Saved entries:
-- Opening Marker --

(* ===== verification/Exchange.v ===== *)
(** Both processes at work: the session of the front-end, the session of the collector and what is under way between
    them (frontend/src/frontend.cpp, collector/src/collector_app.cpp, over ipc/client_session.h, ipc/server_session.h).

    The messages are bytes; a connection hands them over whole and in order, as those of [Channels] do.  What the
    front-end asks, when the collector serves and when the front-end is told are events in any order. *)

From S2P Require Import Prelude Symbols Statistics ShadowStack Analyzer ModuleTracker Threads Jumper PatchManager CollectorApp.
From S2P Require Import Sdb Join Hierarchy CallsTable EndToEnd Derived Archive Messages Persistence Sessions Wire.
Local Open Scope Z_scope.

(** What the callbacks of the front-end are; a number is the token of the request whose handle it lets go. *)
Inductive reader := r_init | r_init_v1 | r_exiting | r_loaded | r_update (final : bool) | r_module (pid : Z) | r_threads (tok : Z)
  | r_patched (tok : Z) | r_reverted (tok : Z).

(** What was sent, for the statements: the messages that nobody asks for, and the responses under their tokens. *)
Inductive told_message := o_init | o_response (tok : Z) (r : app_response (Sym := symbol_info)) (p : payload) | o_exiting.

Section exchange.
Context `{AR : strmd Z} {LAWS : strmd_laws Z} `{FO : file_order}.
Abbreviation A := (list Z).

(** The sessions write with the same archive. *)
#[local, refine] Instance session_archive : archive := {|
  put_id := put_s; get_id := get_s; put_token := put_u; get_token := get_u |}.
Proof using LAWS.
  - intros i rest Hi. apply s_roundtrip. unfold in_s in *. lia.
  - intros t rest Ht. by apply u_roundtrip.
Defined.

Abbreviation client_session := (Sessions.client_session (C := reader)).
Abbreviation server_session := (Sessions.server_session (H := Z) (K := Empty_set)).

(** * The front-end *)

(** [asks_] are the requests that were made, with their tokens, for the statements. *)
(** [frontend/frontend.h:81-91] frontend. [update_slot] is what the handle of the update keeps. *)
Record front := mk_front {
  client : client_session;
  initialized_ : option initialization_data;
  update_slot : list entry;
  fe_ : fe_tables;
  disconnected_ : bool;
  outgoing_ : list A;
  asks_ : list (Z * app_request)
}.

Definition send_request (q : app_request) (rid : Z) (cb : reader) (f : front) : front :=
  let '(bytes, _, c) := request (request_id q) (save_request q) rid cb (client f) in
  mk_front c (initialized_ f) (update_slot f) (fe_ f) (disconnected_ f) (outgoing_ f ++ [bytes])
    (asks_ f ++ [(Sessions.token (client f), q)]).

(** The handle is the slot of the views, or one of its own when everything ends. *)
(** [frontend/src/frontend.cpp:108-130] frontend::request_full_update *)
Definition ask_update (final : bool) (f : front) : front :=
  match (if final then [] else update_slot f) with
  | _ :: _ => f
  | [] =>
    let '(bytes, es, c) := request_multi (request_id q_update) (save_request q_update) [(1, r_loaded); (6, r_update final)] (client f) in
    mk_front c (initialized_ f) (if final then update_slot f else es) (fe_ f) (disconnected_ f) (outgoing_ f ++ [bytes])
      (asks_ f ++ [(Sessions.token (client f), q_update)])
  end.

(** [frontend/src/frontend.cpp:151-156] frontend::update_threads. The request; it keeps its handle until it is answered. *)
Definition ask_infos (ids : list Z) (f : front) : front := send_request (q_threads ids) 8 (r_threads (Sessions.token (client f))) f.

(** [frontend/src/frontend_metadata.cpp:99-104] frontend::request_metadata_nw. The request; whoever asks has the handle. *)
Definition ask_metadata (id : Z) (f : front) : front := send_request (q_metadata id) 4 (r_module id) f.

(** [frontend/src/frontend_patcher.cpp:77-78] frontend::apply. The request. *)
Definition ask_apply (image : Z) (functions : list Z) (f : front) : front :=
  send_request (q_apply image functions) 11 (r_patched (Sessions.token (client f))) f.

(** [frontend/src/frontend_patcher.cpp:118-119] frontend::revert. The request. *)
Definition ask_revert (image : Z) (functions : list Z) (f : front) : front :=
  send_request (q_revert image functions) 16 (r_reverted (Sessions.token (client f))) f.

Definition ask_request (q : app_request) (f : front) : front :=
  match q with
  | q_update => ask_update false f
  | q_metadata id => ask_metadata id f
  | q_threads ids => ask_infos ids f
  | q_apply image functions => ask_apply image functions f
  | q_revert image functions => ask_revert image functions f
  end.

Definition with_tables (t : fe_tables) (f : front) : front :=
  mk_front (client f) (initialized_ f) (update_slot f) t (disconnected_ f) (outgoing_ f) (asks_ f).

(** A handle of these entries, the last one on top, is let go. *)
Definition let_go (es : list entry) (f : front) : result front :=
  c ← fold_m (λ c e, release e c) (client f) (rev es);
  Ret (mk_front c (initialized_ f) (update_slot f) (fe_ f) (disconnected_ f) (outgoing_ f) (asks_ f)).

(** [frontend/src/frontend.cpp:49-51] frontend::frontend. The handle of the update is reset. *)
Definition reset_slot (f : front) : result front :=
  f ← let_go (update_slot f) f;
  Ret (mk_front (client f) (initialized_ f) [] (fe_ f) (disconnected_ f) (outgoing_ f) (asks_ f)).

(** [frontend/src/frontend.cpp:64-79] frontend::frontend. The message [init]. *)
Definition on_initialized (body : A) (f : front) : result front :=
  match initialized_ f with
  | Some _ => Ret f
  | None =>
    '(d, _) ← load_init fresh_init body;
    let f := ask_update false f in
    Ret (mk_front (client f) (Some d) (update_slot f) (fe_ f) (disconnected_ f) (outgoing_ f) (asks_ f))
  end.

(** A callback is run. *)
Definition run_reader (fuel : nat) (cb : reader) (body : A) (f : front) : result front :=
  match cb with
  | r_init => on_initialized body f
  | r_init_v1 => Ret (mk_front (client f) (initialized_ f) (update_slot f) (fe_ f) true (outgoing_ f) (asks_ f))
  | r_exiting => Ret (ask_update true f)
  | r_loaded => t ← on_loaded body (fe_ f); Ret (with_tables t f)
  | r_update final =>
    t ← on_update fuel body (fe_ f);
    let f := ask_infos (fe_context t) (with_tables t f) in
    if final then Ret f else reset_slot f
  | r_module pid => t ← on_module pid body (fe_ f); Ret (with_tables t f)
  | r_threads tok => t ← on_threads body (fe_ f); let_go [e_response 8 tok] (with_tables t f)
  | r_patched tok => t ← read_patched body (fe_ f); let_go [e_response 11 tok] (with_tables t f)
  | r_reverted tok => t ← read_reverted body (fe_ f); let_go [e_response 16 tok] (with_tables t f)
  end.

(** [ipc/src/client_session.cpp:46-72] client_session::message. With the callbacks of the front-end. *)
Definition tell (fuel : nat) (bytes : A) (f : front) : result front :=
  x ← message bytes (client f);
  match x with Some (cb, body) => run_reader fuel cb body f | None => Ret f end.

(** [frontend/src/frontend.cpp:43-83] frontend::frontend. What it subscribes to: [init_v1], [init], [exiting]. *)
Definition subscribed : client_session :=
  let c := (subscribe 0 r_init_v1 new_client).2 in
  let c := (subscribe 0x101 r_init c).2 in
  (subscribe 0x102 r_exiting c).2.

Definition new_front : front := mk_front subscribed None [] empty_fe false [] [].

(** * The collector *)

Context (init_data : initialization_data).
Context (junk : stack_record).
Context {F : Type} `{HCF : Countable F} (file_id : string → F) (file : string → list Z).
Context (accessor : Z → thread_info → thread_info).
Context {W P : Type} {po : patch_ops W P}.
Context (load_image_info : string → result (list symbol_info * list (Z * string))).

Abbreviation run := (serve_task (F := F) junk file_id file accessor load_image_info).
Abbreviation app := (CollectorApp.app (F := F) (W := W) (P := P)).
Abbreviation app_server := (CollectorApp.app_server (F := F) (Sym := symbol_info) (W := W) (P := P)).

-- Closing Marker --

-- Work instructions --
Each line of the data in which the string "None" appears needs to be copied.

-- Finished exercise --
  | None =>
  match x with Some (cb, body) => run_reader fuel cb body f | None => Ret f end.
Definition new_front : front := mk_front subscribed None [] empty_fe false [] [].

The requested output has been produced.